• **AIM OF THE EXERCISE**
The listing needs restating word for word.
───── EXCERPTED DATA ─────
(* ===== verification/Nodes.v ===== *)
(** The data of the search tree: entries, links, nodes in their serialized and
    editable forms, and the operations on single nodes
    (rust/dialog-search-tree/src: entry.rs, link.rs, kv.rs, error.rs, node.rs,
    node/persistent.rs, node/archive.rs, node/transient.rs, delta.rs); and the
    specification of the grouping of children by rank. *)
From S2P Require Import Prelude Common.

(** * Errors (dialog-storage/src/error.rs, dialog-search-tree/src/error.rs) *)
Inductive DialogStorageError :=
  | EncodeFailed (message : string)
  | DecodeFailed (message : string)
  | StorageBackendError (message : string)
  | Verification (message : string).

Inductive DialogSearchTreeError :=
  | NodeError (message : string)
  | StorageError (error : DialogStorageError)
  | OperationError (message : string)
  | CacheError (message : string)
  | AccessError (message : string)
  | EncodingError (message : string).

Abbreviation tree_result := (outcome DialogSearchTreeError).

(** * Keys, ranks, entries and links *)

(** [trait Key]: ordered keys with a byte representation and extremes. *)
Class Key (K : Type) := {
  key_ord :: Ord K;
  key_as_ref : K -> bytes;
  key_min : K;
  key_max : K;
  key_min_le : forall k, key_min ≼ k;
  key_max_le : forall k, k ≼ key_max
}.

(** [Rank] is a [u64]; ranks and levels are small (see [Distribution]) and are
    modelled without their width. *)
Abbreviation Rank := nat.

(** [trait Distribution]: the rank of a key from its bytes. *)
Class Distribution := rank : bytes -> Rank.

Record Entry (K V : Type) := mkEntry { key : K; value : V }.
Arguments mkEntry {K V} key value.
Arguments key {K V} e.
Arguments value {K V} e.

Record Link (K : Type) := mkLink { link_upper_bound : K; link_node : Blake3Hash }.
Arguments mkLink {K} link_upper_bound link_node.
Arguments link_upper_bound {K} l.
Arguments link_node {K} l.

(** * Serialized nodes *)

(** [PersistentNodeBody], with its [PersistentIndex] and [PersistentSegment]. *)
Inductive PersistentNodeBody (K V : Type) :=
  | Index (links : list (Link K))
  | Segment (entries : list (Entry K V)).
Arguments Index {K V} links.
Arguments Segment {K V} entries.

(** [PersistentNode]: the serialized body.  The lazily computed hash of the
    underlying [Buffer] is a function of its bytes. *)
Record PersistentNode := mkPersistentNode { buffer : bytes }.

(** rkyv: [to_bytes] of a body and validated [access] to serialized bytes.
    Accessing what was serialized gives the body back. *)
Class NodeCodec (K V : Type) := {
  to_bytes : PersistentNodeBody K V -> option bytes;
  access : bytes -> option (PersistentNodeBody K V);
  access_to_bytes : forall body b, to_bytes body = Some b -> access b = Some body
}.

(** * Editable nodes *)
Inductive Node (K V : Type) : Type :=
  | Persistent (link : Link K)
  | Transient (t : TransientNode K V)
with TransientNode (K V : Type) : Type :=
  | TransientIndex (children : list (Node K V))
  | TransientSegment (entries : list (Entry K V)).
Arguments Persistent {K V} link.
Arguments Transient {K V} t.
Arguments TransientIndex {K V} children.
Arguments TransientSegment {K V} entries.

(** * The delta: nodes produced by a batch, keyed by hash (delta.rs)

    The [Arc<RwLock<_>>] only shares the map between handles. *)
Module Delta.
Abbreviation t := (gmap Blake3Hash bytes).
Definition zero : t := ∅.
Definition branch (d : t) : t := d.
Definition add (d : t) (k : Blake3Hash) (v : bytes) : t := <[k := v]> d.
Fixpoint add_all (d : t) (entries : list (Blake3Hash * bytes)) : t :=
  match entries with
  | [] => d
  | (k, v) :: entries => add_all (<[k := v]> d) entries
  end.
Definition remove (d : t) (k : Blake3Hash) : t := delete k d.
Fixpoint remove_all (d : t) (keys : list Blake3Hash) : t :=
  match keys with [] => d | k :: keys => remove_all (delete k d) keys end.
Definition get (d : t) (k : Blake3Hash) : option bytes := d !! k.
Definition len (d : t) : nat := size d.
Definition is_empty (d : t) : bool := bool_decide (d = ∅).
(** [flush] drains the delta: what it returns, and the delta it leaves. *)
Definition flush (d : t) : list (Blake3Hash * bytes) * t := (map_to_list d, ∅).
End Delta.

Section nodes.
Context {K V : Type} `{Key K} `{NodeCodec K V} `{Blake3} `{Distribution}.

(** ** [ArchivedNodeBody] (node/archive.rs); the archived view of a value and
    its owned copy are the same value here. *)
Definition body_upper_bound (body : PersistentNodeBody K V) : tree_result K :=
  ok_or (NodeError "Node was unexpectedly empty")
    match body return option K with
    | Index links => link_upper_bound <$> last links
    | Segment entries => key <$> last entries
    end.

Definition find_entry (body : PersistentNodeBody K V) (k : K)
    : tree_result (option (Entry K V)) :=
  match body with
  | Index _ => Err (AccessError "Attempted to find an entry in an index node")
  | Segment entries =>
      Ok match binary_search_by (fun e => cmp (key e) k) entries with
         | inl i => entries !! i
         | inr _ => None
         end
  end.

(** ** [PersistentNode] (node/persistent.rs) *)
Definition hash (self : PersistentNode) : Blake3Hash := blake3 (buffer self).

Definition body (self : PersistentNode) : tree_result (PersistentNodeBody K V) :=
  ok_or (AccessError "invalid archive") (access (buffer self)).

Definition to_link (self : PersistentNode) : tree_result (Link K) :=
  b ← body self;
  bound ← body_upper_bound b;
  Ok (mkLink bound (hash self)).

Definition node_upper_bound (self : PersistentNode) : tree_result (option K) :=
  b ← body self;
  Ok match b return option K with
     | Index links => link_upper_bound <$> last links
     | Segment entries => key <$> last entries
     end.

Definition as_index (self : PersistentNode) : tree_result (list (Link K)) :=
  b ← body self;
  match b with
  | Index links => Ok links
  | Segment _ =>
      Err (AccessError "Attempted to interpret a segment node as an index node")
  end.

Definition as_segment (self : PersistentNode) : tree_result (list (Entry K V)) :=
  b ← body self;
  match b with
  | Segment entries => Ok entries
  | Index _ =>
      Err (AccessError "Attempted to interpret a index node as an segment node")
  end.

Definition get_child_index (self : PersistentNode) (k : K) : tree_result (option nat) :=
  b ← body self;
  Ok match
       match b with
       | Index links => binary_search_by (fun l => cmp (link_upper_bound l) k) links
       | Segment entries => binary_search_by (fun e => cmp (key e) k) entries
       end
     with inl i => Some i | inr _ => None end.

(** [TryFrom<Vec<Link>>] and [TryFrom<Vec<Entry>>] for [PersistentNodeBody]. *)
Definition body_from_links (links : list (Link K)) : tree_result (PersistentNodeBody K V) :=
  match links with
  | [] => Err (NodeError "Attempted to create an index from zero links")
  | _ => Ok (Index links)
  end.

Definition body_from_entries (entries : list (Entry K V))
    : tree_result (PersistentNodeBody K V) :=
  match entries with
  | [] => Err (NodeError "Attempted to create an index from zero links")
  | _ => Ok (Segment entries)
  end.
─────
• **ANSWER TO THE PROBLEM**
(* ===== verification/Nodes.v ===== *)
(** The data of the search tree: entries, links, nodes in their serialized and
    editable forms, and the operations on single nodes
    (rust/dialog-search-tree/src: entry.rs, link.rs, kv.rs, error.rs, node.rs,
    node/persistent.rs, node/archive.rs, node/transient.rs, delta.rs); and the
    specification of the grouping of children by rank. *)
From S2P Require Import Prelude Common.

(** * Errors (dialog-storage/src/error.rs, dialog-search-tree/src/error.rs) *)
Inductive DialogStorageError :=
  | EncodeFailed (message : string)
  | DecodeFailed (message : string)
  | StorageBackendError (message : string)
  | Verification (message : string).

Inductive DialogSearchTreeError :=
  | NodeError (message : string)
  | StorageError (error : DialogStorageError)
  | OperationError (message : string)
  | CacheError (message : string)
  | AccessError (message : string)
  | EncodingError (message : string).

Abbreviation tree_result := (outcome DialogSearchTreeError).

(** * Keys, ranks, entries and links *)

(** [trait Key]: ordered keys with a byte representation and extremes. *)
Class Key (K : Type) := {
  key_ord :: Ord K;
  key_as_ref : K -> bytes;
  key_min : K;
  key_max : K;
  key_min_le : forall k, key_min ≼ k;
  key_max_le : forall k, k ≼ key_max
}.

(** [Rank] is a [u64]; ranks and levels are small (see [Distribution]) and are
    modelled without their width. *)
Abbreviation Rank := nat.

(** [trait Distribution]: the rank of a key from its bytes. *)
Class Distribution := rank : bytes -> Rank.

Record Entry (K V : Type) := mkEntry { key : K; value : V }.
Arguments mkEntry {K V} key value.
Arguments key {K V} e.
Arguments value {K V} e.

Record Link (K : Type) := mkLink { link_upper_bound : K; link_node : Blake3Hash }.
Arguments mkLink {K} link_upper_bound link_node.
Arguments link_upper_bound {K} l.
Arguments link_node {K} l.

(** * Serialized nodes *)

(** [PersistentNodeBody], with its [PersistentIndex] and [PersistentSegment]. *)
Inductive PersistentNodeBody (K V : Type) :=
  | Index (links : list (Link K))
  | Segment (entries : list (Entry K V)).
Arguments Index {K V} links.
Arguments Segment {K V} entries.

(** [PersistentNode]: the serialized body.  The lazily computed hash of the
    underlying [Buffer] is a function of its bytes. *)
Record PersistentNode := mkPersistentNode { buffer : bytes }.

(** rkyv: [to_bytes] of a body and validated [access] to serialized bytes.
    Accessing what was serialized gives the body back. *)
Class NodeCodec (K V : Type) := {
  to_bytes : PersistentNodeBody K V -> option bytes;
  access : bytes -> option (PersistentNodeBody K V);
  access_to_bytes : forall body b, to_bytes body = Some b -> access b = Some body
}.

(** * Editable nodes *)
Inductive Node (K V : Type) : Type :=
  | Persistent (link : Link K)
  | Transient (t : TransientNode K V)
with TransientNode (K V : Type) : Type :=
  | TransientIndex (children : list (Node K V))
  | TransientSegment (entries : list (Entry K V)).
Arguments Persistent {K V} link.
Arguments Transient {K V} t.
Arguments TransientIndex {K V} children.
Arguments TransientSegment {K V} entries.

(** * The delta: nodes produced by a batch, keyed by hash (delta.rs)

    The [Arc<RwLock<_>>] only shares the map between handles. *)
Module Delta.
Abbreviation t := (gmap Blake3Hash bytes).
Definition zero : t := ∅.
Definition branch (d : t) : t := d.
Definition add (d : t) (k : Blake3Hash) (v : bytes) : t := <[k := v]> d.
Fixpoint add_all (d : t) (entries : list (Blake3Hash * bytes)) : t :=
  match entries with
  | [] => d
  | (k, v) :: entries => add_all (<[k := v]> d) entries
  end.
Definition remove (d : t) (k : Blake3Hash) : t := delete k d.
Fixpoint remove_all (d : t) (keys : list Blake3Hash) : t :=
  match keys with [] => d | k :: keys => remove_all (delete k d) keys end.
Definition get (d : t) (k : Blake3Hash) : option bytes := d !! k.
Definition len (d : t) : nat := size d.
Definition is_empty (d : t) : bool := bool_decide (d = ∅).
(** [flush] drains the delta: what it returns, and the delta it leaves. *)
Definition flush (d : t) : list (Blake3Hash * bytes) * t := (map_to_list d, ∅).
End Delta.

Section nodes.
Context {K V : Type} `{Key K} `{NodeCodec K V} `{Blake3} `{Distribution}.

(** ** [ArchivedNodeBody] (node/archive.rs); the archived view of a value and
    its owned copy are the same value here. *)
Definition body_upper_bound (body : PersistentNodeBody K V) : tree_result K :=
  ok_or (NodeError "Node was unexpectedly empty")
    match body return option K with
    | Index links => link_upper_bound <$> last links
    | Segment entries => key <$> last entries
    end.

Definition find_entry (body : PersistentNodeBody K V) (k : K)
    : tree_result (option (Entry K V)) :=
  match body with
  | Index _ => Err (AccessError "Attempted to find an entry in an index node")
  | Segment entries =>
      Ok match binary_search_by (fun e => cmp (key e) k) entries with
         | inl i => entries !! i
         | inr _ => None
         end
  end.

(** ** [PersistentNode] (node/persistent.rs) *)
Definition hash (self : PersistentNode) : Blake3Hash := blake3 (buffer self).

Definition body (self : PersistentNode) : tree_result (PersistentNodeBody K V) :=
  ok_or (AccessError "invalid archive") (access (buffer self)).

Definition to_link (self : PersistentNode) : tree_result (Link K) :=
  b ← body self;
  bound ← body_upper_bound b;
  Ok (mkLink bound (hash self)).

Definition node_upper_bound (self : PersistentNode) : tree_result (option K) :=
  b ← body self;
  Ok match b return option K with
     | Index links => link_upper_bound <$> last links
     | Segment entries => key <$> last entries
     end.

Definition as_index (self : PersistentNode) : tree_result (list (Link K)) :=
  b ← body self;
  match b with
  | Index links => Ok links
  | Segment _ =>
      Err (AccessError "Attempted to interpret a segment node as an index node")
  end.

Definition as_segment (self : PersistentNode) : tree_result (list (Entry K V)) :=
  b ← body self;
  match b with
  | Segment entries => Ok entries
  | Index _ =>
      Err (AccessError "Attempted to interpret a index node as an segment node")
  end.

Definition get_child_index (self : PersistentNode) (k : K) : tree_result (option nat) :=
  b ← body self;
  Ok match
       match b with
       | Index links => binary_search_by (fun l => cmp (link_upper_bound l) k) links
       | Segment entries => binary_search_by (fun e => cmp (key e) k) entries
       end
     with inl i => Some i | inr _ => None end.

(** [TryFrom<Vec<Link>>] and [TryFrom<Vec<Entry>>] for [PersistentNodeBody]. *)
Definition body_from_links (links : list (Link K)) : tree_result (PersistentNodeBody K V) :=
  match links with
  | [] => Err (NodeError "Attempted to create an index from zero links")
  | _ => Ok (Index links)
  end.

Definition body_from_entries (entries : list (Entry K V))
    : tree_result (PersistentNodeBody K V) :=
  match entries with
  | [] => Err (NodeError "Attempted to create an index from zero links")
  | _ => Ok (Segment entries)
  end.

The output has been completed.